My mom with her 1952 Bel Air.

My mom with her 1952 Bel Air.

A Good One

This is a song I wrote about my mom and some of the stories she has shared with me through the years. She worked the graveyard shift at the Seasport Landing Restaurant in Newport Beach, California where fishermen would come in at 3 am before they went out on the charter and day boats. She served them breakfast and coffee, charmed them with her million dollar smile, and they tipped her well—so well, that one year she took a trip to Hawaii. She listened to their stories of full nets and the ones that got away. When one of them asked the beautiful waitress if she had frog legs, she said of course, after all, they were on the menu. But when he said her legs didn’t look like frog legs at all, she blushed and laughed along. At 7 am, as the beach town began to wake up and the early morning sun softly touched the water, she hung up her apron and headed home, but not for long. In her movie star sunglasses, she headed for the beach, where she soaked up the California sun and dug her toes in the sand. The voices of seagulls and the steady rhythm of the waves breaking on the sand lulled her in and out of catnaps. It was just enough rest for a seventeen-year-old girl. A few hours later she would be getting ready for a date or cruising down the boulevard in her 1952 two-tone green Chevy Bel Air—a third generation California girl—to the core. Today she lives in Tennessee, but she still falls asleep to the sound of the ocean every night.

Something else I know about her is that she loves a nice ride, and if it’s got some power and speed, well that’s even better. She’s had some nice ones including two Bel Airs, an Austin Healy, a Porsche, a Dodge Challenger, and even a motorcycle. At 84, she still drives with a lead foot, which is why if we go anywhere together, I drive. On a recent visit, her grandson rented a Dodge Challenger just so he could take her for a ride. I know she loved it, but I also know she really wanted to drive.
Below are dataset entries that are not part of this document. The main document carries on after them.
(** * Tool-calling agents over a desktop-automation facade

    A shallow embedding of the example scripts of the repository
    (simple-agent.js, test-agent.js, vision-artist.js, working-artist.js,
    the simple vision artist and the full AI agent), together with the
    properties their specification states about them.

    Conventions of the embedding:
    - an [async] function is a computation in the monad [M]: it threads the
      state of the outside world, may return, throw an [Error] with a message,
      end the process ([process.exit]) or never come back; [await] is
      sequencing;
    - every call that leaves the script (the desktop SDK, the file system,
      the language model, the host evaluator, the clock) is a constructor of
      [call]; what it answers is decided by a [Facade] instance, about which
      nothing is assumed;
    - the calculators hand the user's expression to [Function(...)()], which
      runs it inside the process: besides returning a value or throwing, the
      text may end the process or loop for ever, and the objects it builds
      bring their own [toString].  These are the answers of the [host] calls;
      what the text prints, changes or leaves scheduled is part of the world
      it leaves, and it is taken not to redefine the built-ins the scripts
      use;
    - what a run does is recorded as a list of [event]s: the external calls
      with their failure, the lines printed, the pauses;
    - [chalk] colours, the frames of [boxen] and the lettering of [figlet]
      are dropped from printed text; strings are byte strings, so lengths,
      [trim] and the change of case agree with JavaScript on ASCII text;
    - the numbers the scripts build themselves (pixel sizes, counts, lengths,
      exit codes) are integers and are modelled in [Z]; the doubles of the
      shape generators are left abstract. *)

From Stdlib Require Import ZArith List String Ascii Bool Lia.
From Stdlib Require Import DecimalString.
Import ListNotations.
Local Open Scope list_scope.
Local Open Scope string_scope.

Set Implicit Arguments.
Set Warnings "-register-all".

(** ** JavaScript values *)

Inductive value : Type :=
| VUndef
| VNull
| VBool (b : bool)
| VNum (n : Z)
| VStr (s : string)
| VArr (items : list value)
| VObj (fields : list (string * value))
| VOther (shown : string).
(* [VOther] stands for any other host value (a non-integer number, a
   function, a symbol, ...), known by the text its string conversion gives
   where the scripts print it; it is taken as truthy.  The calculators do
   not rely on that text: what the user's expression returned is converted
   by the host (see [method_toString] and [template_of]). *)

Definition string_of_Z (z : Z) : string := NilZero.string_of_int (Z.to_int z).

Definition string_of_nat (n : nat) : string := string_of_Z (Z.of_nat n).

Definition len (s : string) : Z := Z.of_nat (String.length s).

(** String conversion, as a template literal performs it. *)
Fixpoint js_to_string (v : value) : string :=
  match v with
  | VUndef => "undefined"
  | VNull => "null"
  | VBool true => "true"
  | VBool false => "false"
  | VNum n => string_of_Z n
  | VStr s => s
  | VArr items =>
      String.concat ","
        (List.map (fun x => match x with
                            | VUndef | VNull => ""
                            | _ => js_to_string x
                            end) items)
  | VObj _ => "[object Object]"
  | VOther shown => shown
  end.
Whether it was waiting tables, teaching children how to read or adults how to speed read, selling Alpaca rugs out of a teepee, or helping high school students hang in there and make it to graduation, she cared, and she worked. With three daughters, she made a go of it on her own. It was macaroni and cheese, spinach souffle, Hamburger Helper and Salisbury steak tv dinners with peach cobbler dessert in the corner section of the tray. We loved it. We didn’t know things were hard. We tap danced, and took piano lessons, and rode our bicycles with banana seats and playing cards attached to the spokes of the wheels. I wanted to go to music camp–she taught night school. I wanted to ski–she took on a couple of summer jobs. She always found a way, and if there wasn’t one, she made one. She carries hope in her pocket—lucky for me. But most of all, she believes. She believes in tomorrow and in today.  She believes in you, and she believes in me, always.

The things that shape us, the stories they tell, and the memories that bring a smile, they’re the good ones.
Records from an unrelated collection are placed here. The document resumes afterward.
(** * cparsec: a parser-combinator engine and its JSON grammar

    A shallow embedding of [cparsec.hpp], [jsonp.hpp] and the [main]
    of [main.cc].

    - A [Parser<T>] is a [std::function] from [ParseState] to
      [ParseResult<T>].  Such a call may also not return a result: the
      call [s.s->at(s.pos)] raises [std::out_of_range], the copy
      constructor of [ParseResult] assigns to a member of its union that
      was never constructed, and the recursive lambdas ([manyP], the
      lazily tied JSON grammar) may recurse without end.  These are kept
      apart from the two [ParseResult] variants in the type [outcome].
    - Every recursive lambda takes a bound [fuel] on the depth of its
      unfolding; [OutOfFuel] is the answer of a call that reached the bound.
    - [unsigned long long] positions are [N] with the wrap-around of the
      one addition the code performs on them; [int] is [Z] wrapped to 32
      bits; [double] is the kernel's binary64 [float]. *)

From Stdlib Require Import String Ascii List ZArith NArith Bool Lia.
From Stdlib Require Import PrimFloat Uint63.
From Stdlib Require Import OrdersEx Sorted Permutation RelationClasses.
Import ListNotations.

Open Scope string_scope.
Open Scope N_scope.

(** ** Outcomes of a call *)

(** [Returns a]: the call returns [a].  [Fault]: it ends without a
    result ([std::out_of_range], the read of a union member that is not
    the active one, or the assignment of a [std::string] or a [std::list]
    to a union member that was never constructed).  [OutOfFuel]: it
    reached the recursion bound. *)
Inductive outcome (A : Type) : Type :=
| Returns (a : A)
| Fault
| OutOfFuel.

Arguments Returns {A} a.
Arguments Fault {A}.
Arguments OutOfFuel {A}.

Definition bind {A B : Type} (m : outcome A) (k : A -> outcome B) : outcome B :=
  match m with
  | Returns a => k a
  | Fault => Fault
  | OutOfFuel => OutOfFuel
  end.

Notation "x <- m ;; k" := (bind m (fun x => k))
  (at level 61, m at next level, right associativity).

(** ** ParseState, ParseResult, Parser *)

Record ParseState : Type := mkState { pos : N; input : string }.

(** [explicit ParseState(const std::string &s)]: position 0. *)
Definition initial (str : string) : ParseState := mkState 0 str.

Inductive ParseResult (T : Type) : Type :=
| Success (result : T) (state : ParseState)
| Failure (state : ParseState) (error : list string).

Arguments Success {T} result state.
Arguments Failure {T} state error.

Definition state_of {T : Type} (r : ParseResult T) : ParseState :=
  match r with
  | Success _ st => st
  | Failure st _ => st
  end.

Definition success {T : Type} (s : ParseState) (r : T) : ParseResult T :=
  Success r s.

Definition Parser (T : Type) : Type := ParseState -> outcome (ParseResult T).

Definition parse {T : Type} (p : Parser T) (str : string) : outcome (ParseResult T) :=
  p (initial str).

(** ** Copying a result *)

(** [ParseResult(const ParseResult &r)] initialises [state] and [success]
    and then assigns to [result] or to [error]: to a member of the union
    that no constructor has run for.  For a [char], a [bool], an [int] or
    a [double] the assignment stores the value, and [JsonValue::operator=]
    only writes to its object.  The assignment of a [std::string], a
    [std::list] or a [std::map] works on the object it assigns to, and
    there is none.  [rawAssign T] tells the result types of the first
    kind from the others. *)
Class RawAssignable (T : Type) : Type := rawAssign : bool.

Arguments rawAssign T {_}.

#[export] Instance assign_char : RawAssignable ascii := true.
#[export] Instance assign_bool : RawAssignable bool := true.
#[export] Instance assign_int : RawAssignable Z := true.
#[export] Instance assign_double : RawAssignable float := true.
#[export] Instance assign_string : RawAssignable string := false.
#[export] Instance assign_list (A : Type) : RawAssignable (list A) := false.
#[export] Instance assign_pair (A B : Type) {CA : RawAssignable A}
  {CB : RawAssignable B} : RawAssignable (A * B) := rawAssign A && rawAssign B.

(** The copy of a result.  [error] is a [std::list]: a failed result is
    never copied with a defined effect. *)
Definition copy {T : Type} {C : RawAssignable T} (r : ParseResult T)
  : outcome (ParseResult T) :=
  match r with
  | Success _ _ => if rawAssign T then Returns r else Fault
  | Failure _ _ => Fault
  end.

(** ** Machine integers *)

(** [unsigned long long] arithmetic wraps at [2^64]. *)
Definition u64 (n : N) : N := n mod 2 ^ 64.

(** [int]: where C++ leaves the overflow of a signed operation
    undefined, the model takes the two's complement result in 32 bits. *)
Definition int32 (z : Z) : Z := ((z + 2 ^ 31) mod 2 ^ 32 - 2 ^ 31)%Z.

(** [std::string::size] and [std::string::at]. *)
Definition size (str : string) : N := N.of_nat (String.length str).

Definition at_ (str : string) (i : N) : option ascii := String.get (N.to_nat i) str.

(** ** Combinators *)

Definition mapP {A B : Type} (p : Parser A) (f : A -> B) : Parser B :=
  fun s =>
    r <- p s ;;
    match r with
    | Failure st e => Returns (Failure st e)
    | Success v st => Returns (success st (f v))
    end.

(** The variadic [orP(p, ps...)]: [orP p []] is the one-argument overload.
    [return r;] copies the local [r]. *)
Fixpoint orP {T : Type} {C : RawAssignable T} (p : Parser T) (ps : list (Parser T))
  : Parser T :=
  match ps with
  | [] => p
  | q :: qs =>
      fun s =>
        r <- p s ;;
        match r with
        | Failure _ _ => orP q qs s
        | Success _ _ => copy r
        end
  end.

Definition pureP {T : Type} (x : T) : Parser T :=
  fun s => Returns (success s x).

Definition andP {A B C : Type} (pa : Parser A) (pb : Parser B) (f : A -> B -> C)
  : Parser C :=
  fun s =>
    ra <- pa s ;;
    match ra with
    | Failure st e => Returns (Failure st e)
    | Success a sa =>
        rb <- pb sa ;;
        match rb with
        | Failure st e => Returns (Failure st e)
        | Success b sb => Returns (success sb (f a b))
        end
    end.

Definition leftP {A B : Type} (pa : Parser A) (pb : Parser B) : Parser A :=
  andP pa pb (fun a _ => a).

Definition rightP {A B : Type} (pa : Parser A) (pb : Parser B) : Parser B :=
  andP pa pb (fun _ b => b).

(** [manyP]: the recursive call's [rs.result] is read without a test of
    [rs.success]; on a failure that would read the inactive member of the
    union, which is a [Fault]. *)
Fixpoint manyP {T : Type} (fuel : nat) (p : Parser T) (s : ParseState)
  : outcome (ParseResult (list T)) :=
  match fuel with
  | O => OutOfFuel
  | S n =>
      r <- p s ;;
      match r with
      | Failure _ _ => Returns (success s [])
      | Success v st =>
          rs <- manyP n p st ;;
          match rs with
          | Success vs st' => Returns (success st' (v :: vs))
          | Failure _ _ => Fault
          end
      end
  end.

Definition someP {T : Type} (fuel : nat) (p : Parser T) : Parser (list T) :=
  andP p (manyP fuel p) (fun r rs => r :: rs).

(** ** Primitives *)

Definition idP : Parser ascii :=
  fun s =>
    if pos s =? size (input s) then Returns (Failure s ["end of file"])
    else match at_ (input s) (pos s) with
         | Some c => Returns (success (mkState (u64 (pos s + 1)) (input s)) c)
         | None => Fault
         end.

Definition eofP : Parser bool :=
  fun s =>
    if pos s =? size (input s) then Returns (success s true)
    else Returns (Failure s ["expect end of file"]).

(** [return r;] copies the local [r], a successful [ParseResult<char>]. *)
Definition predP (f : ascii -> bool) : Parser ascii :=
  fun s =>
    r <- idP s ;;
    match r with
    | Failure st e => Returns (Failure st e)
    | Success c st =>
        if negb (f c) then Returns (Failure st ["unexpect " ++ String c ""])
        else copy r
    end.

Definition charP (c : ascii) : Parser ascii :=
  predP (fun x => Ascii.eqb c x).

Definition oneOfP (str : string) : Parser ascii :=
  predP (fun c =>
    fold_left (fun t x => t || Ascii.eqb c x) (list_ascii_of_string str) false).

(** [if (!rs.success) return rs;] copies the failed local [rs]. *)
Fixpoint stringP (str : string) : Parser string :=
  fun s =>
    match str with
    | EmptyString => Returns (success s "")
    | String c rest =>
        r <- charP c s ;;
        match r with
        | Failure st e => Returns (Failure st e)
        | Success _ st =>
            rs <- stringP rest st ;;
            match rs with
            | Failure _ _ => copy rs
            | Success _ st' => Returns (success st' str)
            end
        end
    end.

(** ** Numeric parsers *)

(** [" \n\t"] *)
Definition space : Parser ascii :=
  oneOfP (String " " (String "010" (String "009" ""))).

Definition spaces (fuel : nat) : Parser (list ascii) := manyP fuel space.

Definition isDigit (c : ascii) : bool :=
  (N_of_ascii "0" <=? N_of_ascii c) && (N_of_ascii c <=? N_of_ascii "9").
Listen to the song here A Good One

A Good One Lyrics

It’s 3 am the lights are shining bright

Through the windows of the restaurant 

Inside a pretty little waitress pours the coffee

For the fishermen sitting at the counter

They tell stories of the catch of the day and the ones that got away 

She smiles, and wishes them luck, and sends them on their way

Drifting in and out of sleep, on a blanket on the beach 

To the sound of the seagulls and the rolling sea

She digs her toes in the sand, 

licks the salt off her lips she’s a California dreamer

She still falls asleep to the rhythm of the ocean waves

With a sound machine by her bed she drifts away

Every once in a while

a good one shows up

And she can’t help smile

when she remembers

The spark in her eyes

it tells the story

Of another time and a place

a happy memory  

It’s a good one 

that takes her back

A postcard from the past

It’s a good one 

yeah its a good one

It was a 1952 Chevy Bel Air 

Two-tone green, the top rolled down 

She drove that car down the Boulevard 

Looking like a star

When the light turned red, she checked her lipstick in the rearview mirror

On green she put her foot on the pedal and left it all behind

Oh tell me a story, one that makes you smile. Show me what it’s like to see the world through your eyes. Please won’t you tell me, oh tell me, tell me a good one.